Gizmondo Sales Pitch

Some business colleagues recommended that I pop into the Gizmondo flagship store on Regents Street, London. Some had felt they had seen the future in the little device.

I didn’t.

The sales pitch didn’t go well. Firstly the demonstration device’s battery failed after about 2 minutes. It seemed that I couldn’t use it while charging as they found me another. Apparently with constant use the battery lasts 3 hours, not very appealing.
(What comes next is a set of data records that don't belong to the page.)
(** [static uint8_t flash[X85_PARTITION_SIZE]]; a write outside it is a fault ([None]). *)
Definition image : Type := Z -> Z.
Definition write_u8 (data value : Z) (flash : image) : option image :=
  if (0 <=? data) && (data <? X85_PARTITION_SIZE)
  then Some (fun a => if a ==? data then u8 value else flash a) else None.
Definition write_u16 (data value : Z) (flash : image) : option image :=
  flash ← write_u8 data value flash; write_u8 (data + 1) (value .>> 8) flash.
Definition write_u32 (data value : Z) (flash : image) : option image :=
  flash ← write_u8 data value flash;
  flash ← write_u8 (data + 1) (value .>> 8) flash;
  flash ← write_u8 (data + 2) (value .>> 16) flash;
  write_u8 (data + 3) (value .>> 24) flash.
(** [for (i = 0; i < size; i++) flash[place i] = data[i]], also [memcpy] and [memset]. *)
Fixpoint write_bytes (place : Z -> Z) (i : Z) (data : list Z) (flash : image) : option image :=
  match data with
  | [] => Some flash
  | b :: data => flash ← write_u8 (place i) b flash; write_bytes place (i + 1) data flash
  end.
Definition write_partition_header (offset : Z) (name : list Z) (size : Z) (flash : image) : option image :=
  flash ← write_bytes (Z.add offset) 0 (take 6 name) flash;
  flash ← write_u8 (offset + 6) 0 flash;
  flash ← write_u8 (offset + 7) 0 flash;
  flash ← write_u8 (offset + 10) 0 flash;
  flash ← write_u8 (offset + 11) 0 flash;
  flash ← write_u8 (offset + 12) 0xF0 flash;
  write_bytes (Z.add (offset + 13)) 0 (replicate (Z.to_nat (size - 13)) 0xFF) flash.
Definition align_x85_data_offset (offset : Z) : Z :=
  if (offset .& X85_DATA_CHUNK_SIZE) ==? 0 then offset
  else u32 (offset + X85_DATA_CHUNK_SIZE * 2 - (offset .& (X85_DATA_CHUNK_SIZE * 2 - 1))).
Definition x85_data_byte_offset (offset index : Z) : Z :=
  let chunk_offset := offset .& (X85_DATA_CHUNK_SIZE - 1) in
  u32 (offset + index + (u32 (chunk_offset + index) / X85_DATA_CHUNK_SIZE) * X85_DATA_CHUNK_SIZE).
(** Where the data of an entry goes. *)
Definition x85_stored_offset (entry_offset size : Z) : Z :=
  let reserved_size := u32 (X85_DATA_CHUNK_SIZE + size + (size .& not32 (X85_DATA_CHUNK_SIZE - 1))) in
  align_x85_data_offset (u32 (entry_offset - reserved_size)).
(** The fields of an entry: state, id, size, and the version of a small block. *)
Definition write_x85_fields (entry_offset state id version size : Z) (full : bool) (flash : image) : option image :=
  flash ← write_u32 entry_offset state flash;
  if full then
    flash ← write_u32 (entry_offset + 4) (u32 (id - 5000)) flash;
    write_u32 (entry_offset + 8) size flash
  else
    flash ← write_u16 (entry_offset + 4) id flash;
    flash ← write_u8 (entry_offset + 7) version flash;
    write_u16 (entry_offset + 8) size flash.
(** Returns the offset of the next entry. *)
Definition write_x85_inline_entry (entry_offset state id version : Z) (data : list Z) (full : bool) (flash : image) :
    option (Z * image) :=
  let size := Z.of_nat (length data) in
  let stored_offset := x85_stored_offset entry_offset size in
  flash ← write_x85_fields entry_offset state id version size full flash;
  flash ← write_bytes (x85_data_byte_offset stored_offset) 0 data flash;
  Some (u32 ((stored_offset .& not32 (X85_DATA_CHUNK_SIZE * 2 - 1)) - X85_ENTRY_SIZE), flash).
Definition reset_flash : image := fun _ => 0xFF.
Definition write_x65_entry (entry_offset state id data_offset : Z) (data : list Z) (flash : image) : option image :=
  flash ← write_u32 entry_offset state flash;
  if state ==? ENTRY_FREE then Some flash
  else
    flash ← write_u32 (entry_offset + 4) id flash;
    flash ← write_u32 (entry_offset + 8) (Z.of_nat (length data)) flash;
    flash ← write_u32 (entry_offset + 12) data_offset flash;
    write_bytes (Z.add data_offset) 0 data flash.

(** ** What is in the image after writing *)

(** A write of a value of [n] bytes at [a]: the bytes are there, the rest is as before. *)
Definition wrote (a : Z) (n : Z) (v : Z) (flash flash' : image) : Prop :=
  (forall k, 0 <= k < n -> flash' (a + k) = u8 (v .>> (8 * k))) /\
  (forall x, x < a \/ a + n <= x -> flash' x = flash x).

Lemma write_u8_ok a v f : 0 <= a < X85_PARTITION_SIZE -> exists f', write_u8 a v f = Some f' /\ wrote a 1 v f f'.
Proof.
  intros Ha. unfold write_u8. destruct (Z.leb_spec 0 a), (Z.ltb_spec a X85_PARTITION_SIZE); try lia.
  eexists. split; [done|]. split.
  - intros k Hk. assert (k = 0) as -> by lia. replace (a + 0) with a by lia. by rewrite Z.eqb_refl, Z.shiftr_0_r.
  - intros x Hx. destruct (Z.eqb_spec x a); [lia|done].
Qed.
(** One more byte after [n] of them. *)
Lemma wrote_snoc a n v f g h : 0 <= n -> wrote a n v f g -> wrote (a + n) 1 (v .>> (8 * n)) g h -> wrote a (n + 1) v f h.
Proof.
  intros Hn [H1 H2] [H3 H4]. split.
  - intros k Hk. destruct (decide (k = n)) as [->|Hne].
    + specialize (H3 0 ltac:(lia)). replace (a + n + 0) with (a + n) in H3 by lia.
      by rewrite Z.shiftr_0_r in H3.
    + rewrite H4 by lia. apply H1. lia.
  - intros x Hx. rewrite H4 by lia. apply H2. lia.
Qed.
Lemma write_u16_ok a v f : 0 <= a -> a + 2 <= X85_PARTITION_SIZE -> exists f', write_u16 a v f = Some f' /\ wrote a 2 v f f'.
Proof.
  intros H1 H2. unfold write_u16. destruct (write_u8_ok a v f) as (f1 & -> & W1); [lia|]. simpl.
  destruct (write_u8_ok (a + 1) (v .>> 8) f1) as (f2 & -> & W2); [lia|]. eexists. split; [done|].
  by apply (wrote_snoc a 1 v f f1 f2).
Qed.
Lemma write_u32_ok a v f : 0 <= a -> a + 4 <= X85_PARTITION_SIZE -> exists f', write_u32 a v f = Some f' /\ wrote a 4 v f f'.
Proof.
  intros H1 H2. unfold write_u32. destruct (write_u8_ok a v f) as (f1 & -> & W1); [lia|]. simpl.
  destruct (write_u8_ok (a + 1) (v .>> 8) f1) as (f2 & -> & W2); [lia|]. simpl.
  destruct (write_u8_ok (a + 2) (v .>> 16) f2) as (f3 & -> & W3); [lia|]. simpl.
  destruct (write_u8_ok (a + 3) (v .>> 24) f3) as (f4 & -> & W4); [lia|]. eexists. split; [done|].
  apply (wrote_snoc a 3 v f f3 f4); [lia| |done]. apply (wrote_snoc a 2 v f f2 f3); [lia| |done].
  by apply (wrote_snoc a 1 v f f1 f2).
Qed.

(** Bytes written at distinct places are all there, the rest is as before. *)
Lemma write_bytes_ok p data : forall i f, bytes_ok data ->
  (forall k, i <= k < i + Z.of_nat (length data) -> 0 <= p k < X85_PARTITION_SIZE) ->
  (forall k l, i <= k < l -> l < i + Z.of_nat (length data) -> p k < p l) ->
  exists f', write_bytes p i data f = Some f' /\
    (forall k b, data !! k = Some b -> f' (p (i + Z.of_nat k)) = b) /\
    (forall x, (forall k, i <= k < i + Z.of_nat (length data) -> p k <> x) -> f' x = f x).
Proof.
  induction data as [|b data IH]; intros i f Hd Hr Hm; [by exists f|]. simpl in Hr, Hm |- *.
  inversion Hd as [|? ? Hb Hd']; subst. destruct (write_u8_ok (p i) b f) as (f1 & -> & [W1 W2]); [apply Hr; lia|]. simpl.
  destruct (IH (i + 1) f1 Hd') as (f' & E & G1 & G2); [intros; apply Hr; lia|intros; apply Hm; lia|].
  exists f'. split; [exact E|]. split.
  - intros [|k] b' Hk; simpl in Hk.
    + simplify_eq. replace (i + Z.of_nat 0) with i by lia. rewrite G2.
      * specialize (W1 0 ltac:(lia)). rewrite Z.shiftr_0_r in W1. replace (p i + 0) with (p i) in W1 by lia.
        rewrite W1. by apply u8_small.
      * intros k Hk'. specialize (Hm i k). lia.
    + rewrite <- (G1 k b' Hk). do 2 f_equal. lia.
  - intros x Hx. rewrite G2 by (intros k Hk; apply Hx; lia). apply W2. specialize (Hx i ltac:(lia)). lia.
Qed.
I’m no games player, certainly not when on the move – I sold my GameBoy when I was 16. So, accepting that games were a major part of their pitch, I asked what else it could do. Well apparently a Gizmondo ‘sounds better’ than an iPod, though it only comes with 32Mb as standard. I don’t care if something sounds better than my iPod, mine sounds good enough to me. I’m also not convinced by this removable media malarkey. Didn’t the iPod show that even down at the Shuffle size people prefer long-battery life and fat capacity as opposed to loads of expensive, fiddly little cards? Didn’t MiniDiscs also show the same kind of trend previously?

Moving on, I tried to use the Internet access on the bright little colour screen. Unfortunately it’s a walled garden at the moment, you can only access sites approved by Vodafone and not enter the URL of choice. What a waste of time. The camera sucked and I couldn’t get the much vaunted GPS to work. All this with a Gizmondo lady helping me out.

Usability was terrible. Typing emails or SMS messages consisted of using the joypad to flick around a tiny software keyboard. Hellish. The controls are essentially a Nintendo gamepad with a few miniscule shortcut keys for power, volume etc. How one dials numbers or does anything remotely useful other than shoot aliens is beyond me. Perhaps one gets so frustrated with trying to dial that one resorts to shooting aliens…

I also find the lack of WiFi astonishing. Kids (ie game players) are cost conscious people – slurping down free bandwidth is a must. Perhaps nervous 3G providers are tightening the thumb-screws on handset designers to prevent revenue leaking out through big fat WiFi pipes. I hope not.

Gizmondo (a Windows-based gadget, £129 starting price) is going to get squashed horribly under Sony, Apple, Nokia, Nintendo, Blackberry… you get the picture. I’m sticking with my Blackberry.